After learning of his pancreatic cancer in 2015, Tek began his campaign to transform Yuz Museum into a nonprofit public museum run by a foundation in China. However, his lobbying efforts were ultimately rebuffed. Instead, Tek began seeking out other means of preserving his collection. In 2018, Yuz Museum announced plans for a joint foundation with the Los Angeles County Museum of Art (LACMA) to ensure the longevity of his collection and the museum. Later in 2019, Qatar Museums joined an exhibition partnership with Yuz Museum and LACMA, separate from the foundation, to share touring shows. Recently, on March 7, LACMA announced that Tek had donated seven of the artworks in LACMA’s exhibition “Legacies of Exchange: Chinese Contemporary Art from the Yuz Foundation,” including paintings by Zhou Tiehai and Yu Youhan, a Qiu Anxiong installation, and Ai Weiwei’s Circle of Animals/Zodiac Heads (2011), to the American museum.

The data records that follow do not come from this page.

Lemma hydrated_ok a s : sync_ok s -> sync_ok (hydrated a s).
Proof.
  intros Hok. unfold hydrated. sync_simpl. destruct (accounts s !! a) as [st|] eqn:Ha.
  - pose proof (ok_accounts s Hok a st Ha) as [H1 H2 H3 H4 H5 H6 H7].
    eapply (sync_update s _ a st (with_loading false st) []); sync_simpl; try done.
    + intros b Hb. by rewrite lookup_delete_ne.
    + apply (ok_i18n s Hok).
    + by apply no_chosen.
    + by left.
    + intros b uid loc Hin. by apply elem_of_nil in Hin.
    + rewrite lookup_delete_eq. constructor; sync_simpl; try done. intros Hp.
      destruct (H3 Hp) as [? [?|[? ?]]]; (split; [done|]); [by left|right; split; [done|]].
      by apply (acc_origin_self _ _ [] a st).
  - rewrite delete_id; [by destruct s|]. apply eq_None_not_Some. intros Hh.
    destruct (ok_flights s Hok a (or_introl Hh)). congruence.
Qed.

(** An update of one account that leaves its flights, its identity and its languages alone. *)
Lemma account_ok a st st' s :
  sync_ok s -> accounts s !! a = Some st -> username st' = username st -> userID st' = userID st ->
  pending st' = pending st -> saved st' = saved st -> ready st' = ready st -> acc_loading st' = acc_loading st ->
  saving st' = saving st -> sync_ok (set_account a st' s).
Proof.
  intros Hok Ha E1 E2 E3 E4 E5 E6 E7. pose proof (ok_accounts s Hok a st Ha) as [H1 H2 H3 H4 H5 H6 H7].
  eapply (sync_update s _ a st st' []); sync_simpl; try done.
  - apply (ok_i18n s Hok).
  - by apply no_chosen.
  - by left.
  - intros b uid loc Hin. by apply elem_of_nil in Hin.
  - constructor; rewrite ?E1, ?E2, ?E3, ?E4, ?E5, ?E6, ?E7; try done. intros Hp.
    destruct (H3 Hp) as [? [?|[? ?]]]; (split; [done|]); [by left|right; split; [done|]].
    by apply (acc_origin_self _ _ [] a st).
Qed.
(** [update()] *)
Definition update_button (p : prompt) : prompt :=
  {| now := now p; expires := expires p; reason := reason p; timer := timer p; countdown := countdown p;
     cancel_listeners := cancel_listeners p; abort_listener := abort_listener p;
     shown_button := (fun b => {| childNodes := [Waiting (waiting_seconds p)]; aria_busy := aria_busy b |})
                       <$> shown_button p;
     outcome := outcome p |}.

(** [controller.abort(reason)]: only the first call counts. *)
Definition abort (name : jstr) (p : prompt) : prompt :=
  {| now := now p; expires := expires p; reason := Some (default name (reason p)); timer := timer p;
     countdown := countdown p; cancel_listeners := cancel_listeners p; abort_listener := abort_listener p;
     shown_button := shown_button p; outcome := outcome p |}.

(** The [finally] block: [env] has the button's children and [aria-busy] as they were. *)
Definition finish (env : environment) (r : result jstr credential) (p : prompt) : prompt :=
  {| now := now p; expires := expires p; reason := Some (default (js "AbortError") (reason p));
     timer := false; countdown := false; cancel_listeners := false; abort_listener := false;
     shown_button := (fun b => {| childNodes := childNodes b; aria_busy := aria_busy b |}) <$> env_button env;
     outcome := Some r |}.
Definition show (host : bool) (st : status_text) (d : dialog) : dialog :=
  {| hidden_by_default := hidden_by_default d; settled := settled d; aborted := aborted d; frame := frame d;
     nonce := nonce d; frames_made := frames_made d; frame_timer := frame_timer d; verifying := verifying d;
     verifications := verifications d; renders := renders d; host_shown := host;
     frame_height := frame_height d; status := st; retry_shown := retry_shown d |}.

Definition busy (d : dialog) : bool :=
  bool_decide (is_Some (frame d)) || verifying d || bool_decide (is_Some (settled d)).

(** [render], up to its await. *)
Definition render (d : dialog) : dialog := if busy d then d else set_renders (S (renders d)) d.

(** A frame with a fresh nonce and a 25 s timer. *)
Definition open_frame (d : dialog) : dialog :=
  {| hidden_by_default := hidden_by_default d; settled := settled d; aborted := aborted d;
     frame := Some (frames_made d); nonce := frames_made d; frames_made := S (frames_made d);
     frame_timer := true; verifying := verifying d; verifications := verifications d;
     renders := renders d; host_shown := negb (hidden_by_default d); frame_height := None;
     status := if hidden_by_default d then Verifying else Loading; retry_shown := false |}.

(** The consent service's answer to a [render]; [None] when it throws. *)
Definition after_consent (allowed : option bool) (d : dialog) : dialog :=
  match renders d with
  | 0 => d
  | S n =>
    let d := set_renders n d in
    match allowed with
    | None => failed d
    | Some false => show false NeedsConsent d
    | Some true => if busy d || aborted d then d else open_frame d
    end
  end.

Inductive message_kind :=
| SizeMessage (height : option Z)               (** [None]: not a finite number *)
| InteractiveMessage
| ErrorMessage
| ExpiredMessage
| CompleteMessage (response : option jstr)      (** [None]: not a string *)
| OtherMessage.

Record message := { source : option nat; same_origin : bool; message_nonce : option nat; kind : message_kind }.

Definition clear_frame_timer (d : dialog) : dialog :=
  {| hidden_by_default := hidden_by_default d; settled := settled d; aborted := aborted d; frame := frame d;
     nonce := nonce d; frames_made := frames_made d; frame_timer := false; verifying := verifying d;
     verifications := verifications d; renders := renders d; host_shown := host_shown d;
     frame_height := frame_height d; status := status d; retry_shown := retry_shown d |}.

Definition resize (height : Z) (d : dialog) : dialog :=
  {| hidden_by_default := hidden_by_default d; settled := settled d; aborted := aborted d; frame := frame d;
     nonce := nonce d; frames_made := frames_made d; frame_timer := frame_timer d; verifying := verifying d;
     verifications := verifications d; renders := renders d; host_shown := host_shown d;
     frame_height := Some height; status := status d; retry_shown := retry_shown d |}.

(** The frame is dropped and its response sent for verification. *)
Definition start_verification (d : dialog) : dialog :=
  {| hidden_by_default := hidden_by_default d; settled := settled d; aborted := aborted d; frame := None;
     nonce := nonce d; frames_made := frames_made d; frame_timer := frame_timer d; verifying := true;
     verifications := verifications d ++ [VFetch]; renders := renders d; host_shown := false; frame_height := frame_height d;
     status := Verifying; retry_shown := retry_shown d |}.
Lemma measure_start_workers n (s : pool) :
  pool_inv cfg s -> (pool_measure (start_workers cfg n s) <= pool_measure s)%nat.
Proof.
  revert s. induction n as [|n IH]; intros s Hinv; [simpl; lia|]. rewrite start_workers_S.
  pose proof (measure_worker_top _ _ (free_worker_lookup s)) as Hlt.
  assert (Hf : pool_measure (with_free_worker s) = S (pool_measure s)).
  { unfold pool_measure, with_free_worker; simpl. rewrite sum_list_with_app. simpl. lia. }
  etransitivity; [apply IH|lia].
  apply inv_worker_top; [by apply inv_free_worker|apply free_worker_lookup].
Qed.

Lemma measure_start : (pool_measure (pool_start cfg) <= chunkCount cfg * chunk_weight + 1)%nat.
Proof.
  unfold pool_start. etransitivity; [apply measure_start_workers, inv_init|].
  unfold pool_measure; simpl. lia.
Qed.

(** A pool with an unfinished worker can always move it: the server's answer, the timer or the
    microtask it waits for is an enabled event. *)
Lemma pool_progress (s : pool) :
  all_done s = false -> exists ev, is_control ev = true /\ is_Some (pool_step parse_json cfg ev s).
Proof.
  unfold all_done. intros Hd.
  assert (Hex : exists w p, workers s !! w = Some p /\ is_done p = false).
  { revert Hd. induction (workers s) as [|p ws IH]; simpl; [done|]. destruct (is_done p) eqn:Hp; simpl.
    - intros Hd. destruct (IH Hd) as (w & q & Hw & Hq). by exists (S w), q.
    - intros _. by exists 0%nat, p. }
  destruct Hex as (w & p & Hw & Hp). destruct p as [i a|i a|e|]; [| | |done].
  - exists (EvWake w). simpl. rewrite Hw. eauto.
  - exists (EvResult w XhrError). simpl. rewrite Hw. eauto.
  - exists (EvResume w). simpl. rewrite Hw. eauto.
Qed.
End start.

(** ** Outcomes *)
Section outcomes.
Context {json : Type} (parse_json : jstr -> option json) (cfg : config).
Local Abbreviation pool := (pool (json := json)).

Lemma all_done_lookup (s : pool) w p : all_done s = true -> workers s !! w = Some p -> p = WDone.
Proof.
  unfold all_done. rewrite forallb_forall. intros Hd Hw%list_elem_of_lookup_2%list_elem_of_In.
  specialize (Hd p Hw). by destruct p.
Qed.

(** When every worker has finished and none failed, every part of the file has been stored. *)
Lemma all_done_chunks (s : pool) i :
  pool_inv cfg s -> all_done s = true -> firstError s = None -> (0 < length (workers s))%nat ->
  (i < chunkCount cfg)%nat -> chunk_done s i.
Proof.
  intros Hinv Hd He Hl Hi.
  destruct (lookup_lt_is_Some_2 (workers s) 0 Hl) as [p Hp].
  pose proof (inv_phases _ _ Hinv _ _ Hp) as Hok. rewrite (all_done_lookup s 0 p Hd Hp) in Hok. simpl in Hok.
  rewrite He in Hok. destruct Hok as [[? [=]]|Hn].
  destruct (inv_claimed _ _ Hinv i ltac:(lia) Hi) as [Hc|[(w & q & b & Hw & Hq)|[[? Hf]|(w & e & Hw)]]].
  - done.
  - apply (all_done_lookup s w q Hd) in Hw as ->. done.
  - congruence.
  - by apply (all_done_lookup s w _ Hd) in Hw.
Qed.

Lemma pool_finish_inv (s : pool) : pool_inv cfg s -> pool_inv cfg (pool_finish cfg s).
Proof.
  intros [Hlen Hch Hph Hown Hcl Hsent Honce Hdel Hrep Hcur]. unfold pool_finish. simpl.
  destruct (progressDirty s); [apply inv_flush|]; by split.
Qed.

Lemma pool_finish_same (s : pool) :
  chunks (pool_finish cfg s) = chunks s /\ workers (pool_finish cfg s) = workers s /\
  firstError (pool_finish cfg s) = firstError s /\ puts (pool_finish cfg s) = puts s.
Proof. unfold pool_finish. simpl. by destruct (progressDirty s). Qed.

(** Before the end of the run the server answered a PUT of chunk [i] with a success, while a worker waited for it. *)
Definition accepted (evs : list pool_event) (i : nat) : Prop :=
  exists before after s w a status text code, evs = before ++ EvResult w (XhrLoad status text code) :: after /\
    pool_run parse_json cfg before (pool_start cfg) = Some s /\ workers s !! w = Some (WPut i a) /\ 200 <= status < 300.

Lemma update_chunk_done j f (s : pool) i : (forall c, c_status (f c) <> Done) -> chunk_done (update_chunk j f s) i -> chunk_done s i.
Proof.
  intros Hf (c & Hc & Hd). simpl in Hc. destruct (decide (j = i)) as [->|Hne].
  - rewrite list_lookup_alter_eq in Hc. destruct (chunks s !! i) as [c'|]; [|done]. injection Hc as <-. by destruct (Hf c').
  - rewrite list_lookup_alter_ne in Hc by done. by exists c.
Qed.

Lemma attempt_top_done j a (s : pool) i : chunk_done (attempt_top cfg j a s).1 i -> chunk_done s i.
Proof.
  unfold attempt_top. destruct (aborted s); [by apply update_chunk_done|]. destruct (firstError s); [done|].
  assert (Hb : forall c, c_status (begin_attempt a c) <> Done) by (intros c; simpl; by destruct (a =? 0)%nat).
  destruct (0 <? a)%nat; exact (update_chunk_done j (begin_attempt a) s i Hb).
Qed.

Lemma worker_top_done (s : pool) i : chunk_done (worker_top cfg s).1 i -> chunk_done s i.
Proof.
  unfold worker_top. destruct (aborted s); [done|]. destruct (firstError s); [done|].
  destruct (chunkCount cfg <=? nextIndex s)%nat; [done|]. intros H%attempt_top_done. done.
Qed.

Lemma start_not_done i : ~ chunk_done (json := json) (pool_start cfg) i.
Proof.
  assert (H0 : ~ chunk_done (json := json) (pool_init cfg false) i).
  { intros (c & Hc & Hd). simpl in Hc. unfold chunk_plan in Hc. rewrite list_lookup_fmap in Hc.
    destruct (seq 0 (chunkCount cfg) !! i); [|done]. injection Hc as <-. done. }
  unfold pool_start. generalize dependent (pool_init (json := json) cfg false). generalize (Nat.min (Z.to_nat (concurrency cfg)) (chunkCount cfg)).
  intros n. induction n as [|n IH]; intros s Hs; [done|]. simpl. pose proof (worker_top_done s i) as Hw.
  destruct (worker_top cfg s) as [s1 ph]. apply IH. intros H. by apply Hs, Hw.
Qed.

(** A chunk becomes done by a success of its PUT only. *)
Lemma pool_step_done ev (s s' : pool) i : pool_step parse_json cfg ev s = Some s' -> chunk_done s' i ->
  chunk_done s i \/ exists w a status text code, ev = EvResult w (XhrLoad status text code) /\ workers s !! w = Some (WPut i a) /\ 200 <= status < 300.
Proof.
  destruct ev as [| |w l|w|w o|w]; simpl.
  - destruct (aborted s); [done|]. intros [= <-] H. by left.
  - destruct (progressRaf s); [|done]. intros [= <-] H. by left.
  - destruct (workers s !! w) as [[| j a| |]|]; try done. destruct (l <? 0); [done|]. intros [= <-] H. left.
    apply (update_chunk_done j (note_loaded a l) s i); [|exact H]. intros c. simpl. by destruct (a =? 0)%nat.
  - destruct (workers s !! w) as [[j a| | |]|]; try done. intros [= <-] H. left. unfold after_sleep in H.
    destruct (_ || _); [|done]. by apply (update_chunk_done j (with_status Errored) s i).
  - destruct (workers s !! w) as [[|j a| |]|] eqn:Hw; try done. intros [= <-] H. unfold after_put in H.
    destruct (p_ok (putChunkWithProgress parse_json o)) eqn:Hok.
    + destruct (decide (j = i)) as [->|Hne].
      * right. destruct o as [status text code| |]; simpl in Hok; try done. apply andb_true_iff in Hok as [H1%Z.leb_le H2%Z.ltb_lt].
        by exists w, a, status, text, code.
      * left. destruct H as (c & Hc & Hd). simpl in Hc. rewrite list_lookup_alter_ne in Hc by done. by exists c.
    + left. revert H. destruct (_ && _); [by apply (update_chunk_done j (with_status Errored) s i)|].
      destruct (a =? maxRetries cfg)%nat; [by apply (update_chunk_done j (with_status Errored) s i)|]. intros H. by apply attempt_top_done in H.
  - destruct (workers s !! w) as [[| |e|]|]; try done. intros [= <-] H. left. destruct e as [e|]; [done|]. by apply worker_top_done in H.
Qed.

Lemma run_done_accepted evs (s : pool) i : pool_run parse_json cfg evs (pool_start cfg) = Some s -> chunk_done s i -> accepted evs i.
Proof.
  revert s. induction evs as [|ev evs IH] using rev_ind; intros s Hr Hd.
  - injection Hr as <-. by destruct (start_not_done i).
  - assert (Happ : forall xs ys t, pool_run parse_json cfg (xs ++ ys) t = (t' ← pool_run parse_json cfg xs t; pool_run parse_json cfg ys t')).
    { induction xs as [|x xs IHx]; intros ys t; [done|]. simpl. destruct (pool_step _ _ x t); [|done]. apply IHx. }
    rewrite Happ in Hr. destruct (pool_run parse_json cfg evs (pool_start cfg)) as [s0|] eqn:H0; [|done]. simpl in Hr.
    destruct (pool_step parse_json cfg ev s0) as [s1|] eqn:H1; [|done]. simpl in Hr. injection Hr as ->.
    destruct (pool_step_done ev s0 s i H1 Hd) as [H|(w & a & st & t & c & -> & Hw & Hst)].
    + destruct (IH s0 eq_refl H) as (b & af & s2 & w & a & st & t & c & -> & H2 & H3 & H4).
      exists b, (af ++ [ev]), s2, w, a, st, t, c. by rewrite <- app_assoc.
    + by exists evs, [], s0, w, a, st, t, c.
Qed.

(** The reachable states of the pool. *)
Definition pool_reachable (s : pool) : Prop := exists evs, pool_run parse_json cfg evs (pool_start cfg) = Some s.

Lemma inv_reachable (s : pool) : pool_reachable s -> pool_inv cfg s.
Proof. intros [evs Hr]. eapply inv_run; [apply inv_start|done]. Qed.

Lemma reachable_workers (s : pool) :
  pool_reachable s -> length (workers s) = Nat.min (Z.to_nat (concurrency cfg)) (chunkCount cfg).
Proof.
  intros [evs Hr]. rewrite (pool_run_length _ _ _ _ _ Hr). unfold pool_start.
  rewrite start_workers_length. done.
Qed.
End outcomes.

Lemma chunk_blobs_cover chunkSize (file : bytes) n k :
  0 < chunkSize -> Z.of_nat (length file) <= Z.of_nat (k + n) * chunkSize ->
  concat (map (chunk_blob chunkSize file) (seq k n)) = drop (Z.to_nat (Z.of_nat k * chunkSize)) file.
Proof.
  intros Hc. revert k. induction n as [|n IH]; intros k Hcov; simpl.
  - symmetry. apply drop_ge. nia.
  - rewrite IH by (rewrite <- Hcov || lia; f_equal; lia). unfold chunk_blob, chunk_end, chunk_start.
    set (a := Z.of_nat k * chunkSize) in *. assert (0 <= a) by nia.
    replace (Z.of_nat (S k) * chunkSize) with (a + chunkSize) by lia.
    replace (Z.to_nat (a + chunkSize)) with (Z.to_nat a + Z.to_nat chunkSize)%nat by lia.
    rewrite <- drop_drop.
    destruct (Z.le_gt_cases (Z.of_nat (length file)) (a + chunkSize)) as [Hle|Hgt].
    + rewrite (drop_ge _ (Z.to_nat chunkSize)) by (rewrite length_drop; lia).
      rewrite app_nil_r. apply take_ge. rewrite length_drop. lia.
    + replace (Z.to_nat (Z.min (a + chunkSize) (Z.of_nat (length file)) - a)) with (Z.to_nat chunkSize) by lia.
      apply take_drop.
Qed.

(** C2: In every reachable state of the worker pool, whatever the interleaving of timers, XHR events,
    frames and aborts: the parts keep their index and size and never show more bytes than they have;
    no two workers own the same part; each (part, attempt) pair is sent at most once, with at most
    [maxRetries + 1] attempts per part; a part shown as done has been sent and is fully loaded; and
    every progress report stays between zero and the file size. *)
Theorem pool_safety {json} parse_json cfg (s : pool (json := json)) :
  0 <= fileSize cfg -> pool_reachable parse_json cfg s ->
  (forall i c, chunks s !! i = Some c ->
     c_index c = i /\ c_total c = c_total (initial_chunk (fileSize cfg) (chunkSize cfg) i) /\
     0 <= c_loaded c <= c_total c /\
     (c_status c = Done -> c_loaded c = c_total c /\ exists a, (i, a) ∈ puts s)) /\
  (forall w1 w2 p1 p2 i b1 b2, workers s !! w1 = Some p1 -> claim_of p1 = Some (i, b1) ->
     workers s !! w2 = Some p2 -> claim_of p2 = Some (i, b2) -> w1 = w2) /\
  NoDup (puts s) /\ (forall i a, (i, a) ∈ puts s -> (a <= maxRetries cfg)%nat) /\
  Forall (fun r => 0 <= r.1 <= fileSize cfg /\ r.2 = fileSize cfg) (reports s).
Proof.
  intros Hs Hr%inv_reachable. split_and!.
  - intros i c Hc. destruct (inv_chunks _ _ Hr i c Hc) as (Hi & Ht & Hl & Hd & _). split_and!; try tauto.
    intros Hdone. split; [by apply Hd|]. apply (inv_delivered _ _ Hr). by exists c.
  - apply (inv_owner _ _ Hr).
  - apply (inv_once _ _ Hr).
  - intros i a Hin. by destruct (inv_sent _ _ Hr i a Hin) as [[_ ?] _].
  - by apply (inv_reports _ _ Hr).
Qed.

Inspired by his Christian beliefs, Tek told an interviewer in 2013 that he hoped the Yuz Museum would “help foster [an] interest in the arts and take them to a higher form of living.”

Tek also established the charity Art Creates Cures, a partnership aiding research into pancreatic cancer, with Sotheby’s, John Hopkins University, and many art patrons. Tek was named an Officer of the Legion of Honor of France in 2017 and was an Asia-Pacific member and collector member at Tate Britain.